How To Create Compelling Characters.
We need to Create Compelling Characters in order that the reader can identify with them. In an article on Characterisation on the website, writersworkshop, we are advised that
the real secret of good characterisation is to understand your character well (from the inside, as though you were that person) then make sure the book is as true to that person as you can make it.
Start with the plot
I’m sure all writers have their own ways of building their characters but I start with the plot. At the start of writing a novel I often have no idea where the plot will go, but I always know what the conflict will be. Knowing the character gives me a hint as to how he would attempt to overcome the particular obstacles in that story.
In the first novel in the Aurora Trilogy, Chasing the Wind, I knew that I wanted to set the book in the folk scene in the late sixties. That in itself meant that I needed to research sixties behaviour, dress etc and particularly the folk music scene. Without the research it would have been impossible to create compelling characters.
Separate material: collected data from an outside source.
(** * neural2d helper scripts: a shallow embedding and its properties

    Two scripts are modelled:
    - [gen/gen2.py] (Python 2): prints [samples] rows, each a label
      [{ i }] followed by a 10x10 grid of [ 1 ]/[-1 ] markers;
    - [tests/images/mnist/makeTrainDataForNeural2d.py] (Python 3): reads the
      MNIST image and label files, saves one bitmap per record and writes
      one manifest line per record.

    Python statements become computations in a state-and-exception monad:
    the state holds the script's variables and the part of the outside
    world it touches, an uncaught exception ends the run and leaves the
    state as it was when it was raised. *)

From Stdlib Require Import ZArith List String Ascii DecimalString DecimalZ DecimalPos Lia.
From Stdlib Require Strings.Byte.
From stdpp Require Import base list strings.

Open Scope Z_scope.

(** ** Exceptions and the state-and-exception monad *)

(** The exceptions the two scripts can raise.  [SystemExit] carries the
    status given to [exit]. *)
Inductive exn : Type :=
  | SystemExit (status : Z)
  | ZeroDivisionError
  | TypeError
  | ValueError
  | IndexError.

Section Eff.
Context {S : Type}.

(** A computation maps the state before to the state after and either
    the exception raised or the value produced. *)
Definition eff (A : Type) : Type := S -> S * (exn + A).

Definition ret {A} (a : A) : eff A := fun s => (s, inr a).

Definition raise {A} (e : exn) : eff A := fun s => (s, inl e).

Definition bind {A B} (c : eff A) (k : A -> eff B) : eff B :=
  fun s =>
    match c s with
    | (s', inr a) => k a s'
    | (s', inl e) => (s', inl e)
    end.

Definition get : eff S := fun s => (s, inr s).

Definition modify (f : S -> S) : eff unit := fun s => (f s, inr tt).

(** [for x in xs: body x] *)
Fixpoint for_each {A} (xs : list A) (body : A -> eff unit) : eff unit :=
  match xs with
  | [] => ret tt
  | x :: xs' => bind (body x) (fun _ => for_each xs' body)
  end.
End Eff.

Arguments eff : clear implicits.

Declare Scope eff_scope.
Delimit Scope eff_scope with eff.
Notation "x <- c ;; k" := (bind c (fun x => k))
  (at level 100, c at next level, k at level 200, right associativity) : eff_scope.
Notation "c ;;; k" := (bind c (fun _ => k))
  (at level 100, k at level 200, right associativity) : eff_scope.
Open Scope eff_scope.

(** The exit status the operating system sees: 0 after a normal end, the
    given status after [exit], 1 after any other uncaught exception. *)
Definition exit_status {A} (r : exn + A) : Z :=
  match r with
  | inr _ => 0
  | inl (SystemExit c) => c
  | inl _ => 1
  end.

(** ** Text helpers *)

(** [str % d] for one integer: decimal digits, a leading minus sign for
    negative numbers. *)
Definition fmt_d (z : Z) : string := NilZero.string_of_int (Z.to_int z).

(** The newline character. *)
Definition nl : string := String "010"%char EmptyString.

(** [range(n)]: the integers from 0 up to [n - 1], none when [n <= 0]. *)
Definition range (n : Z) : list Z := seqZ 0 n.

(** Concatenation of a list of strings. *)
Definition cat (l : list string) : string := fold_right String.append EmptyString l.

Definition is_space (c : ascii) : bool :=
  match c with
  | " "%char | "009"%char | "010"%char | "011"%char | "012"%char | "013"%char => true
  | _ => false
  end.

Definition flush (cur : string) : list string :=
  match cur with
  | EmptyString => []
  | _ => [cur]
  end.

(** Whitespace-separated tokens of a line ([str.split()]); [cur] is the
    token being read. *)
Fixpoint tokens_from (cur : string) (s : string) : list string :=
  match s with
  | EmptyString => flush cur
  | String c s' =>
      if is_space c then flush cur ++ tokens_from EmptyString s'
      else tokens_from (cur +:+ String c EmptyString) s'
  end.

Definition tokens (s : string) : list string := tokens_from EmptyString s.

(** Number of occurrences of a token. *)
Definition count_tok (t : string) (ts : list string) : nat :=
  length (List.filter (fun u => String.eqb u t) ts).

(** A string without whitespace. *)
Fixpoint plain (s : string) : bool :=
  match s with
  | EmptyString => true
  | String c s' => negb (is_space c) && plain s'
  end.

(** ** gen/gen2.py *)

Module gen2.

(** The script's variable [out] and the lines printed so far. *)
Record vars : Type := { out : string; stdout : list string }.

Definition init : vars := {| out := EmptyString; stdout := [] |}.

Definition set_out (s : string) : eff vars unit :=
  modify (fun v => {| out := s; stdout := stdout v |}).

Definition add_out (s : string) : eff vars unit :=
  modify (fun v => {| out := out v +:+ s; stdout := stdout v |}).

(** [print out] *)
Definition print_out : eff vars unit :=
  modify (fun v => {| out := out v; stdout := stdout v ++ [out v] |}).

(** Python 2 [a / b] on integers: floor division, an exception when the
    divisor is zero. *)
Definition floordiv {S} (a b : Z) : eff S Z :=
  if b =? 0 then raise ZeroDivisionError else ret (a / b).

(** [j == k and k == i/(samples/10)]: the division is evaluated only
    when [j == k]. *)
Definition marked {S} (samples i j k : Z) : eff S bool :=
  if j =? k then
    d <- floordiv samples 10 ;;
    b <- floordiv i d ;;
    ret (k =? b)
  else ret false.
Lemma lstrip_join ws : Forall solid ws → lstrip (join " " ws) = join " " ws.
Proof.
  destruct ws as [|w ws]; [reflexivity|].
  intros [[Hne Hw] _]%Forall_cons. destruct w as [|c w]; [done|].
  simpl in Hw. apply andb_true_iff in Hw as [Hc _].
  apply negb_true_iff in Hc.
  destruct ws; simpl; now rewrite ?app_cons, Hc.
Qed.

Lemma strip_join ws : Forall solid ws → strip (join " " ws) = join " " ws.
Proof.
  intros H. unfold strip. now rewrite lstrip_join, rstrip_join.
Qed.

(** Splitting on a separator undoes joining with it, for a non-empty list
    of words that do not contain the separator. *)
Lemma split_on_word d w : occurs d w = false → split_on d w = [w].
Proof.
  induction w as [|c w IH]; [reflexivity|]. simpl.
  intros [Hc Hw]%orb_false_iff. rewrite Ascii.eqb_sym, Hc.
  now rewrite (IH Hw).
Qed.

Lemma split_on_word_sep d w s :
  occurs d w = false →
  split_on d (w +:+ String d s) = w :: split_on d s.
Proof.
  induction w as [|c w IH]; intros Hw.
  - rewrite app_nil_l. simpl. now rewrite Ascii.eqb_refl.
  - simpl in Hw. apply orb_false_iff in Hw as [Hc Hw].
    rewrite app_cons. simpl. now rewrite Ascii.eqb_sym, Hc, (IH Hw).
Qed.

Lemma split_on_join d w ws :
  Forall (λ x, occurs d x = false) (w :: ws) →
  split_on d (join (String d "") (w :: ws)) = w :: ws.
Proof.
  revert w. induction ws as [|w' ws IH]; intros w [Hw Hws]%Forall_cons.
  - now apply split_on_word.
  - rewrite join_cons2.
    change (String d "" +:+ join (String d "") (w' :: ws))
      with (String d (join (String d "") (w' :: ws))).
    rewrite split_on_word_sep by exact Hw. now rewrite IH.
Qed.

End StrMore.

Import StrMore.

(** * Further properties of the column-part check *)

(** X1: every part [check_column_parts] reports is a part of the column
    name, and no part is reported twice, however often it occurs in the
    name. *)
Theorem check_column_parts_distinct column_name abbreviations english_name
    class_words :
  NoDup (check_column_parts column_name abbreviations english_name
           class_words)
  ∧ ∀ part,
      part ∈ check_column_parts column_name abbreviations english_name
               class_words →
      part ∈ split_on "_" column_name.
Proof.
  split.
  - unfold check_column_parts. apply NoDup_filter, NoDup_elements.
  - intros part Hpart. now apply elem_of_check_column_parts in Hpart.
Qed.

Lemma check_column_parts_distinct_witness :
  "XYZ" ∈ split_on "_" "XYZ_AMT_XYZ"
  ∧ check_column_parts "XYZ_AMT_XYZ" ∅ "" ["AMT"] = ["XYZ"].
Proof.
  split; [|vm_compute; reflexivity].
  apply (check_column_parts_distinct "XYZ_AMT_XYZ" ∅ "" ["AMT"]).
  vm_compute. apply list_elem_of_here.
Defined.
Before I write anything, I imagine. In my mind, I build the world in which my character will live. I have already pictured the places he frequents, the people he has as friends, his family members, his likes and dislikes, the contents of his wardrobe, his accommodation, and so the list goes on.
The Character’s History
Then I ask myself, given the situation he is in right now, what is his history? It helps to write the whole history before I begin to shape the character. Firstly, I draw a family tree. I may well add to this as time goes on, but I need a basic outline.
Ask yourself questions about each member of the family and how they relate to my main character. For example, Bobby has a grandfather that he knows nothing about, he has a sister who he doesn’t get on with. I image the family until I know much more about them than my reader, in order to create compelling characters. The majority of the information that I put together is never used directly in the book.
Get Inside the Head of Characters
I need to get inside the head of my character
so that I know how he thinks, how he is likely to react. It
is important to know his vulnerabilities, what he keeps hidden about his character. Ask yourself what it is that drives him. What body language does he use? Does his face hide his feelings or is it very open? Does he behave differently at home and with his friends?
Attention to Detail
Picture every detail about him. I know his height, weight, skin tone, hair colour and length, eye colour, and even the size of his shoes. I ask whether he has dimples, any distinguishing marks, does he wear glasses.
In fact, I would expect to know my characters as well as, if not better than, my closest friends. Not forgetting that there must be a little mystery if we are to create compelling characters.